CNS drugs2025-01-05PubMed
Total: 80.0Innovation: 8Impact: 8Rigor: 8Citation: 8

Summary

In a multicenter PROBE RCT (n=272) of non-cardiogenic AIS within 24 hours, evolocumab plus atorvastatin reduced early neurological deterioration versus atorvastatin alone (13.2% vs 24.3%; p=0.010), increased day-7 LDL-C target attainment (74.3% vs 14.7%; p=0.001), attenuated IL-6 rise, and improved 90-day functional outcomes (mRS ≤2: 83.1% vs 65.4%).
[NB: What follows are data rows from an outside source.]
(** ** Theorems *)

(** C38: the object pool implements a set of live objects.  In every state that
    clients reach from [object_pool_init] without freeing an object twice, each
    call runs inside its arrays and is a step of the specification: an
    allocation returns an object of the pool that is not live, or NULL exactly
    when all are; a free ends one life or ignores a foreign pointer.  The
    object returned is zeroed and the bytes of live objects never change. *)
Theorem object_pool_refines_live_set (base osize cap : Z) (w : world) (live : gset Z)
    (op : pool_op) :
  pool_layout base osize cap → pool_reach base osize cap w live → op_in_range op →
  client_ok base osize cap live op →
  ∃ w' r, pool_exec op w = Some (w', r) ∧
    apool_step base osize cap live op r (live_after live op r) ∧
    pool_reach base osize cap w' (live_after live op r) ∧
    (∀ a, a ∈ live → obj_bytes base osize w' a = obj_bytes base osize w a) ∧
    (∀ a, r = Some a → obj_bytes base osize w' a = replicate (Z.to_nat osize) 0).
Proof.
  intros Hlay Hreach Hr Hok.
  destruct (exec_spec base osize cap Hlay w live op) as (w' & r & He & Hs & _ & Hb & Hz);
    [by apply reach_rep|done..|].
  exists w', r. split_and!; [done|done|by eapply reach_step|done..].
Qed.

(** [object_pool_foreach] reports exactly the live objects, each once and in
    address order, for pools of at most 1024 objects, whatever the
    uninitialised bitmap on its stack held; a larger pool reports nothing. *)
Theorem object_pool_foreach_live (base osize cap : Z) (w : world) (live : gset Z)
    (bitmap0 : list Z) :
  pool_layout base osize cap → pool_reach base osize cap w live →
  length bitmap0 = Z.to_nat OBJ_POOL_FOREACH_BITMAP_WORDS →
  object_pool_foreach bitmap0 (pool w)
  = Some (if cap <=? OBJ_POOL_FOREACH_MAX_CAPACITY
          then filter (.∈ live) (obj_addr base osize <$> seqZ 0 cap) else []).
Proof.
  intros Hlay Hreach%reach_rep Hb; [|done]. destruct Hlay as (? & ? & ? & ?).
  destruct (Z.leb_spec cap OBJ_POOL_FOREACH_MAX_CAPACITY).
  - by apply foreach_spec.
  - destruct Hreach. destruct rep_stack0 as (st & Hst & _). unfold object_pool_foreach.
    rewrite rep_buffer0, Hst, rep_cap0. by rewrite Z.gtb_ltb, (proj2 (Z.ltb_lt _ _)).
Qed.

(** *** Witnesses: three objects of two bytes at address 4096 *)

Definition demo_world : world := World (ObjectPool None 0 0 None 0 0) [9; 9; 9; 9; 9; 9].
Definition demo_pool : world :=
  World (ObjectPool (Some 4096) 2 3 (Some [2; 1; 0]) 3 0) [0; 0; 0; 0; 0; 0].
Definition demo_pool1 : world :=
  World (ObjectPool (Some 4096) 2 3 (Some [2; 1; 0]) 2 1) [0; 0; 0; 0; 0; 0].

Lemma demo_layout : pool_layout 4096 2 3.
Proof. repeat split; lia. Qed.

Lemma demo_reach : pool_reach 4096 2 3 demo_pool1 {[4096]}.
Proof.
  replace ({[4096]} : gset Z) with (live_after ∅ PAlloc (Some 4096))
    by (cbn; set_solver).
  apply (reach_step 4096 2 3 demo_pool); [|exact I|exact I|vm_compute; reflexivity].
  apply (reach_init 4096 2 3 demo_world [7; 7; 7]); vm_compute; reflexivity.
Qed.

Lemma object_pool_refines_live_set_witness :
  ∃ w' r, pool_exec PAlloc demo_pool1 = Some (w', r) ∧
    apool_step 4096 2 3 {[4096]} PAlloc r (live_after {[4096]} PAlloc r).
Proof.
  destruct (object_pool_refines_live_set 4096 2 3 demo_pool1 {[4096]} PAlloc)
    as (w' & r & H1 & H2 & _); [exact demo_layout|exact demo_reach|exact I|exact I|].
  exists w', r. split; assumption.
Defined.

Lemma object_pool_foreach_live_witness :
  object_pool_foreach (replicate 32 12345) (pool demo_pool1) = Some [4096].
Proof.
  rewrite (object_pool_foreach_live 4096 2 3 demo_pool1 {[4096]});
    [vm_compute; reflexivity|exact demo_layout|exact demo_reach|reflexivity].
Defined.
Safety profiles were comparable.

Key Findings

  • Early neurological deterioration was lower with evolocumab plus atorvastatin vs atorvastatin alone (13.2% vs 24.3%; p=0.010).
  • LDL-C target attainment on day 7 was markedly higher with evolocumab (74.3% vs 14.7%; p=0.001).
  • IL-6 increase over 7 days was attenuated in the evolocumab group (p=0.033), and 90-day mRS ≤2 was more frequent (83.1% vs 65.4%; p=0.001).

Clinical Implications

For selected AIS patients within 24 hours, adding evolocumab to high-intensity statin therapy may reduce early neurological worsening and improve short-term function. Larger double-blind trials are warranted before guideline adoption.

Why It Matters

This is among the first randomized data supporting immediate PCSK9 inhibitor use in the acute stroke window, linking rapid LDL-C reduction and inflammatory modulation to early and 90-day outcomes.

Limitations

  • Open-label treatment may introduce performance bias.
  • Modest sample size and single-country setting; primary follow-up limited to 7 days (clinical outcomes to 90 days).

Future Directions

Conduct large, double-blind, placebo-controlled global RCTs to confirm efficacy, assess imaging biomarkers (e.g., plaque/penumbra), and evaluate optimal timing/dosing and generalizability.

Study Information

Study Type
RCT
Research Domain
Treatment
Evidence Level
I - Randomized clinical trial with blinded endpoint assessment (highest level for intervention efficacy).